Quando o sinal bateu no fim da aula, todos saíram, ainda em silêncio. O professor era bem rigoroso, e sinceramente ninguém ia querer levar uma bronca dele. Emma veio logo atrás de mim.
“Estou doida pra fumar, quando vou poder?”, ela perguntou, se remexendo com ansiedade.
“Daqui 3 aulas”, respondi.
“Tô mal acostumada... Matava aula. Malditos que chamei de amigos”, ela murmurou pra si mesma.
Na saída da terceira aula, ela parou e ficou encarando uma garota.
“Qual é o nome dessa menina?”, perguntou ela. Segui a direção do seu olhar.
“Rachel”, respondi. “Espera, vocês eram amigas, não eram?” Ela não respondeu. Continuou encarando Rachel, com a testa franzida.
“Me dê um minuto”, ela disse, e andou até Rachel.
Fiquei observando elas de longe. Emma falou alguma coisa, e Rachel quase pulou nela lhe abraçando. Depois me chamaram.
“Charlieee!”, ela exclamou, me esmagando também.
“Ahn, oi, Rachel. Há quanto tempo”, comentei. Na realidade eu não lembrava muito dela, mas não quis parecer idiota.
“Meu Deus, Emma, eu senti sua falta! Você tá bem?”, Rachel perguntou. Aí eu lembrei.
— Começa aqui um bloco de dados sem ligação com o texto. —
(** ** Arithmetic of the segments *)
Lemma leading_zeros_below_log2 bits n :
  0 < n < 2 ^ Z.of_nat bits → leading_zeros_below bits n = Z.of_nat bits - 1 - Z.log2 n.
Proof.
  induction bits as [|bits IH]; intros Hn; [simpl in Hn; lia|]. simpl leading_zeros_below.
  assert (Z.log2 n < Z.of_nat (S bits)) as Hlog by (apply Z.log2_lt_pow2; lia).
  destruct (Z.testbit n (Z.of_nat bits)) eqn:Et.
  - assert (Z.of_nat bits <= Z.log2 n); [|lia]. apply Z.nlt_ge. intros Hlt. rewrite Z.bits_above_log2 in Et by lia. done.
  - rewrite IH; [lia|]. split; [lia|]. apply Z.log2_lt_pow2; [lia|].
    assert (Z.log2 n ≠ Z.of_nat bits); [|lia]. intros E. rewrite <-E, Z.bit_log2 in Et by lia. done.
Qed.

(** The capacity of a segment of ordinary values is the greatest power of two that keeps the segment
    within its byte budget. *)
Lemma segment_capacity_budget size :
  0 < size <= SEGMENT_BYTES →
  (∃ k, 0 <= k ∧ SEGMENT_CAPACITY size = 2 ^ k) ∧
  SEGMENT_CAPACITY size * size <= SEGMENT_BYTES < 2 * (SEGMENT_CAPACITY size * size).
Proof.
  intros Hs. unfold SEGMENT_CAPACITY. rewrite !bool_decide_eq_false_2 by lia. simpl.
  set (n := SEGMENT_BYTES / size). assert (1 <= n) as Hn by (apply Z.div_le_lower_bound; lia).
  assert (n <= SEGMENT_BYTES) as Hn' by (apply Z.div_le_upper_bound; unfold SEGMENT_BYTES in *; nia).
  unfold leading_zeros. rewrite leading_zeros_below_log2 by (unfold SEGMENT_BYTES in Hn'; simpl; lia).
  replace (64 - 1 - (Z.of_nat 64 - 1 - Z.log2 n)) with (Z.log2 n) by lia.
  rewrite Z.shiftl_1_l. pose proof (Z.log2_spec n ltac:(lia)) as [H1 H2]. rewrite Z.pow_succ_r in H2 by apply Z.log2_nonneg.
  split; [exists (Z.log2 n); split; [apply Z.log2_nonneg|done]|].
  assert (n * size <= SEGMENT_BYTES) by (unfold n; rewrite Z.mul_comm; apply Z.mul_div_le; lia).
  assert (SEGMENT_BYTES < (n + 1) * size).
  { unfold n. pose proof (Z.mod_pos_bound SEGMENT_BYTES size ltac:(lia)). pose proof (Z.div_mod SEGMENT_BYTES size ltac:(lia)). nia. }
  split; nia.
Qed.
Ela e Emma eram amigas desde que entraram na escola anterior, e continuaram assim por um bom tempo. Rachel estava sempre com os cabelos loiros presos em dois toquinhos cheios de presilhas cor-de-rosa, e Emma era o oposto. Mas estavam sempre juntas.
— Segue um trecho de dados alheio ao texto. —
(* ===== verification/WaitGroup.v ===== *)
(** * The wait group

    [asyncband/src/waitgroup/mod.rs]: the number of live handles is an atomic; a wait completes once
    it is zero, which is terminal since only a live handle can be cloned.  The release of the last
    handle takes the registrations in a second step, under the lock. *)
From S2P Require Import Prelude Arena WakerBatch WakerSet.

Record State : Type := mkState {
  handles : Z;
  waiters : WakerSet;
}.

Definition set_handles (n : Z) (s : State) : State := mkState n (waiters s).
Definition set_waiters (w : WakerSet) (s : State) : State := mkState (handles s) w.
Definition in_waiters {A : Type} (m : M WakerSet A) : M State A := zoom waiters set_waiters m.
#[export] Hint Unfold in_waiters : band_zoom.

Definition new : State := mkState 1 wakerset_new.

(** [fetch_add] and [fetch_sub] wrap around. *)
Definition register_handle : M State unit :=
  modify (λ s, set_handles (wrapping_add usize_max (handles s) 1) s).

(** [release_handle] up to the lock: whether the caller goes on to wake the waiters. *)
Definition release_handle : M State bool :=
  s ← get;
  put (set_handles ((handles s - 1) mod (usize_max + 1)) s);;
  assert_true (bool_decide (0 < handles s)) "a live handle must own one count";;
  mret (bool_decide (handles s = 1)).

(** [release_handle] from the lock on. *)
Definition release_notify : M State (list Waker) :=
  s ← get;
  put (set_waiters wakerset_new s);;
  mret (set_wake_all (waiters s)).

(** [poll_wait] up to the lock. *)
Definition poll_probe (token : option WakerToken) (s : State) : option WakerToken * bool :=
  if bool_decide (handles s = 0) then (None, true) else (token, false).

Definition poll_locked (token : option WakerToken) (cx : Waker) : M State (option WakerToken * Poll unit) :=
  s ← get;
  if bool_decide (handles s = 0) then mret (None, Ready tt)
  else
    '(token, _) ← in_waiters (register token cx);
    mret (token, Pending).

Definition unregister (token : option WakerToken) : M State (option WakerToken) :=
  match token with
  | None => mret None
  | Some _ =>
      s ← get;
      if bool_decide (handles s = 0) then mret None
      else
        '(token, _) ← in_waiters (WakerSet.unregister token);
        mret token
  end.

(** ** The system: handles, waits, and handles being released *)

(** A release between its two steps remembers whether it continues as a [Wait]. *)
Record Sys : Type := mkSys {
  st : State;
  groups : gset nat;
  waits : tokens;
  releasing : gmap nat bool;
}.

Definition set_st (s : State) (x : Sys) : Sys := mkSys s (groups x) (waits x) (releasing x).
Definition set_groups (g : gset nat) (x : Sys) : Sys := mkSys (st x) g (waits x) (releasing x).
Definition set_waits (g : tokens) (x : Sys) : Sys := mkSys (st x) (groups x) g (releasing x).
Definition set_releasing (g : gmap nat bool) (x : Sys) : Sys := mkSys (st x) (groups x) (waits x) g.
Definition on_st {A : Type} (m : M State A) : M Sys A := zoom st set_st m.
#[export] Hint Unfold on_st : band_zoom.

Record Obs : Type := mkObs {
  completed : bool;
  woken : list Waker;
}.
Definition silent : Obs := mkObs false [].

(** [WaitGroup::clone]. *)
Definition group_clone (h : nat) : M Sys Obs :=
  on_st register_handle;;
  modify (λ x, set_groups ({[h]} ∪ groups x) x);;
  mret silent.

(** [WaitGroup::drop] and, with the wait [f] it becomes, [WaitGroup::into_future]. *)
Definition group_release (h : nat) (f : option nat) : M Sys Obs :=
  last ← on_st release_handle;
  modify (λ x, set_groups (groups x ∖ {[h]}) x);;
  (if (last : bool) then
     modify (λ x, set_releasing (<[h:=bool_decide (is_Some f)]> (releasing x)) x)
   else match f with
   | Some f => modify (λ x, set_waits (<[f:=None]> (waits x)) x)
   | None => mret tt
   end);;
  mret silent.

Definition group_notify (h f : nat) : M Sys Obs :=
  x ← get;
  into ← expect (releasing x !! h) "no such release";
  ws ← on_st release_notify;
  modify (set_releasing (delete h (releasing x)));;
  (if (into : bool) then modify (set_waits (<[f:=None]> (waits x))) else mret tt);;
  mret (mkObs false ws).

(** [Wait::clone]. *)
Definition wait_clone (f g : nat) : M Sys Obs :=
  x ← get;
  _ ← expect (waits x !! f) "no such future";
  modify (set_waits (<[g:=None]> (waits x)));;
  mret silent.

(** [Wait::poll] and [Wait::drop]. *)
Definition wait_probe (f : nat) : M Sys Obs :=
  x ← get;
  token ← expect (waits x !! f) "no such future";
  let (token, ready) := poll_probe token (st x) in
  modify (set_waits (<[f:=token]> (waits x)));;
  mret (mkObs ready []).

Definition wait_poll (f : nat) (cx : Waker) : M Sys Obs :=
  x ← get;
  token ← expect (waits x !! f) "no such future";
  '(token, r) ← on_st (poll_locked token cx);
  modify (set_waits (<[f:=token]> (waits x)));;
  mret (mkObs (match r with Ready _ => true | Pending => false end) []).

Definition wait_drop (f : nat) : M Sys Obs :=
  x ← get;
  token ← expect (waits x !! f) "no such future";
  on_st (unregister token);;
  modify (set_waits (delete f (waits x)));;
  mret silent.

Inductive Label : Type :=
| GroupClone (h h' : nat)
| GroupDrop (h : nat)
| IntoFuture (h f : nat)
| Notify (h f : nat)
| WaitClone (f g : nat)
| WaitProbe (f : nat)
| WaitPoll (f : nat) (cx : Waker)
| WaitDrop (f : nat).

Abbreviation fresh_handle h x := (bool_decide (h ∉ groups x) && bool_decide (releasing x !! h = None)).

(** A handle owns a reference to the allocation, whose count stays below [isize::MAX]. *)
Definition enabled (l : Label) (x : Sys) : bool :=
  match l with
  | GroupClone h h' =>
      bool_decide (h ∈ groups x ∧ Z.of_nat (size (groups x)) < isize_max) && fresh_handle h' x
  | GroupDrop h => bool_decide (h ∈ groups x)
  | IntoFuture h f => bool_decide (h ∈ groups x) && bool_decide (waits x !! f = None)
  | Notify h f => bool_decide (is_Some (releasing x !! h)) && bool_decide (waits x !! f = None)
  | WaitClone f g => bool_decide (is_Some (waits x !! f)) && bool_decide (waits x !! g = None)
  | WaitProbe f | WaitDrop f => bool_decide (is_Some (waits x !! f))
  | WaitPoll f _ => bool_decide (is_Some (waits x !! f)) && bool_decide (set_room (waiters (st x)))
  end.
“Estou”, Emma respondeu. Por um momento, pareceu que ela estava mentindo. Talvez estivesse. Eu não tinha como saber.
“Que ótimo! Ah...” Elas ficaram em silêncio por um tempo. Achei que a amizade delas não teria se abalado muito apesar dos anos sem se verem, mas aparentemente foi. Elas se despediram e Emma deu um sorriso que me pareceu triste.
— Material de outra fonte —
(** The outcome of a wait: it is pending exactly in the open phase it observed; an ended phase
    wins over a later close. *)
Theorem phaser_wait_outcome ls tr x f v cx :
  returns (run enabled exec ls) init tr x → waits x !! f = Some v → enabled (WaitPoll f cx) x = true →
  ∃ o x', returns (exec (WaitPoll f cx)) x o x' ∧
    answer o = if decide (phase (st x) = observed v) then (if closed (st x) then Some (Err mkClosed) else None)
               else Some (Ok (phase (st x))).
Proof.
  intros Hr Hf He. pose proof (phaser_run_ok _ _ _ _ phaser_init_ok Hr) as Hx.
  apply andb_true_iff in He as [_ [_ Hroom]%enabled_and].
  pose proof (poll_wait_ok f cx v x Hx Hf Hroom) as (o & x' & Hx' & _ & Ha & _)%wp_returns. exists o, x'.
  split; [done|]. rewrite Ha. unfold completion. case_decide as E; [rewrite bool_decide_eq_false_2 by congruence|].
  - by destruct (closed (st x)).
  - by rewrite bool_decide_eq_true_2 by congruence.
Qed.

(** A registration that would overflow the count panics and leaves the phaser as it was. *)
Theorem phaser_register_overflow x h n :
  closed (st x) = false → usize_max < registered (st x) + n →
  exec (Register h n) x = Panic "Phaser registered-party count overflow" x.
Proof.
  intros Hc Hn. simpl. unfold register_many, do_register, on_st, zoom, mbind, M_bind, get. rewrite Hc.
  unfold expect, checked_add. rewrite decide_False by lia. unfold panic. by destruct x.
Qed.

(** Three parties, one of which withdraws; a fourth joins in bulk; then the phaser is closed. *)
Definition rounds : list Label :=
  [RegisterOne 0; RegisterOne 1; Register 0 1; PartWait 0 0; WaitPoll 0 5%nat; WaitNew 1 0; WaitPoll 1 6%nat;
   Next 0 2; Arrive 2; ItersDrop 0].
Definition phaser_after (ls : list Label) : Sys :=
  match run enabled exec ls init with Ret _ x | Panic _ x => x end.

Lemma phaser_counts_exact_witness :
  (∃ o x', returns (exec (Deregister 1)) (phaser_after rounds) o x') ∧ registered (st (phaser_after rounds)) = 3 + 0 ∧
  unarrived (st (phaser_after rounds)) = 1 + 0.
Proof.
  unshelve epose proof (phaser_counts_exact rounds _ (phaser_after rounds) (Deregister 1) _ _) as (H1 & H2 & H3);
    [shelve|vm_compute; reflexivity|vm_compute; reflexivity|].
  split; [exact H1|]. split; [exact H2|exact H3].
Defined.

Lemma phaser_advances_when_all_arrived_witness :
  ∃ o x', returns (exec (Deregister 1)) (phaser_after rounds) o x' ∧ phase (st x') = 1 ∧
    others_arrived (Deregister 1) (phaser_after rounds).
Proof.
  destruct (phaser_advances_when_all_arrived rounds _ (phaser_after rounds) (Deregister 1) eq_refl eq_refl) as (o & x' & Hr & Hp & _).
  exists o, x'. split; [done|]. vm_compute in Hr. injection Hr as <- <-. split; [reflexivity|]. apply Hp. vm_compute. congruence.
Defined.

Lemma phaser_no_lost_wakeup_witness :
  ∃ tr x, returns (run enabled exec (drop 5 rounds ++ [Arrive 1])) (phaser_after (take 5 rounds)) tr x ∧
    Exists (λ e, 5%nat ∈ woken e.2) tr.
Proof.
  eexists _, _. split; [vm_compute; reflexivity|].
  eapply (phaser_no_lost_wakeup (take 4 rounds) _ _ 0 (mkWait 0 None (Some 0%nat)) 5%nat _ _ (drop 5 rounds ++ [Arrive 1]));
    [vm_compute; reflexivity|vm_compute; reflexivity|vm_compute; reflexivity|vm_compute; reflexivity|done| |vm_compute; reflexivity|].
  - repeat constructor.
  - left. vm_compute. congruence.
Defined.
(* ===== verification/Oneshot.v ===== *)
(** * The oneshot channel

    [asyncband/src/oneshot/]: a lock-free channel for one message.  Sender and receiver share a heap
    allocation with an atomic state and two uninitialised slots, for the message and for the
    receiver's waker; who may touch a slot and who frees the allocation follows from the state
    transitions.  The model is a system of two threads whose steps are the atomic accesses and the
    slot accesses, interleaved sequentially consistently.  An access to freed memory, a read of an
    uninitialised slot, an initialised slot that is overwritten or freed with the channel, and the
    source's [unreachable!] arms are panics of the model. *)
From S2P Require Import Prelude.

Definition EMPTY : Z := 3.
Definition RECEIVING : Z := 0.
Definition AWAKING : Z := 1.
Definition MESSAGE : Z := 4.
Definition DISCONNECTED : Z := 2.

Section channel.
Context {T : Type}.
Implicit Types (v : T) (w : Waker).

(** [None] is an uninitialised slot. *)
Record Channel : Type := mkChannel {
  state : Z;
  message : option T;
  waker : option Waker;
}.
Implicit Types (c : Channel).

Definition new : Channel := mkChannel EMPTY None None.

Definition set_state (s : Z) c : Channel := mkChannel s (message c) (waker c).
Definition set_message (m : option T) c : Channel := mkChannel (state c) m (waker c).
Definition set_waker (k : option Waker) c : Channel := mkChannel (state c) (message c) k.

(** ** Slots *)

(** [take_message], [drop_message] and [SendError::into_inner] move the message out. *)
Definition take_message : M Channel T :=
  c ← get;
  v ← expect (message c) "message is not initialised";
  modify (set_message None);;
  mret v.

Definition message_ref : M Channel T :=
  c ← get;
  expect (message c) "message is not initialised".

Definition write_message v : M Channel unit :=
  c ← get;
  match message c with
  | None => modify (set_message (Some v))
  | Some _ => panic "an initialised message is overwritten"
  end.

Definition take_waker : M Channel Waker :=
  c ← get;
  w ← expect (waker c) "waker is not initialised";
  modify (set_waker None);;
  mret w.

Definition drop_waker : M Channel unit := take_waker;; mret tt.

(** The write of [register_waker]. *)
Definition write_waker w : M Channel unit :=
  c ← get;
  match waker c with
  | None => modify (set_waker (Some w))
  | Some _ => panic "an initialised waker is overwritten"
  end.

(** The slot part of [reregister_waker]. *)
Definition refresh_waker w : M Channel unit :=
  c ← get;
  k ← expect (waker c) "waker is not initialised";
  if will_wake k w then mret tt
  else drop_waker;; write_waker w.

(** ** The atomic state *)

Definition load : M Channel Z := gets state.
Definition store (s : Z) : M Channel unit := modify (set_state s).
Definition swap (s : Z) : M Channel Z := old ← gets state; store s;; mret old.
Definition fetch_add : M Channel Z :=
  old ← gets state; store (wrapping_add 255 old 1);; mret old.
Definition fetch_xor : M Channel Z := old ← gets state; store (Z.lxor old 1);; mret old.
Definition compare_exchange (current next : Z) : M Channel (result Z Z) :=
  old ← gets state;
  if bool_decide (old = current) then store next;; mret (Ok old) else mret (Err old).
“Não é mais a mesma coisa”, ela disse. “Ambas mudamos e... só tínhamos 12 anos quando éramos amigas. Agora temos 17. Nunca vai voltar a ser o que era.” Abri a boca pra responder, mas ela interrompeu. “Não precisa responder. Gosto do seu jeito de só ouvir. Sempre me foi útil.”
“Vou me manter assim então.” E ela sorriu. Mas aquele mesmo sorriso triste que me fez perceber que ela era mesmo diferente. Não diferente de um mau jeito. Emma Adams só era diferente. Não estranha, como ela dizia ser. Talvez fosse. Mas quem não é? Todos temos nossas esquisitices.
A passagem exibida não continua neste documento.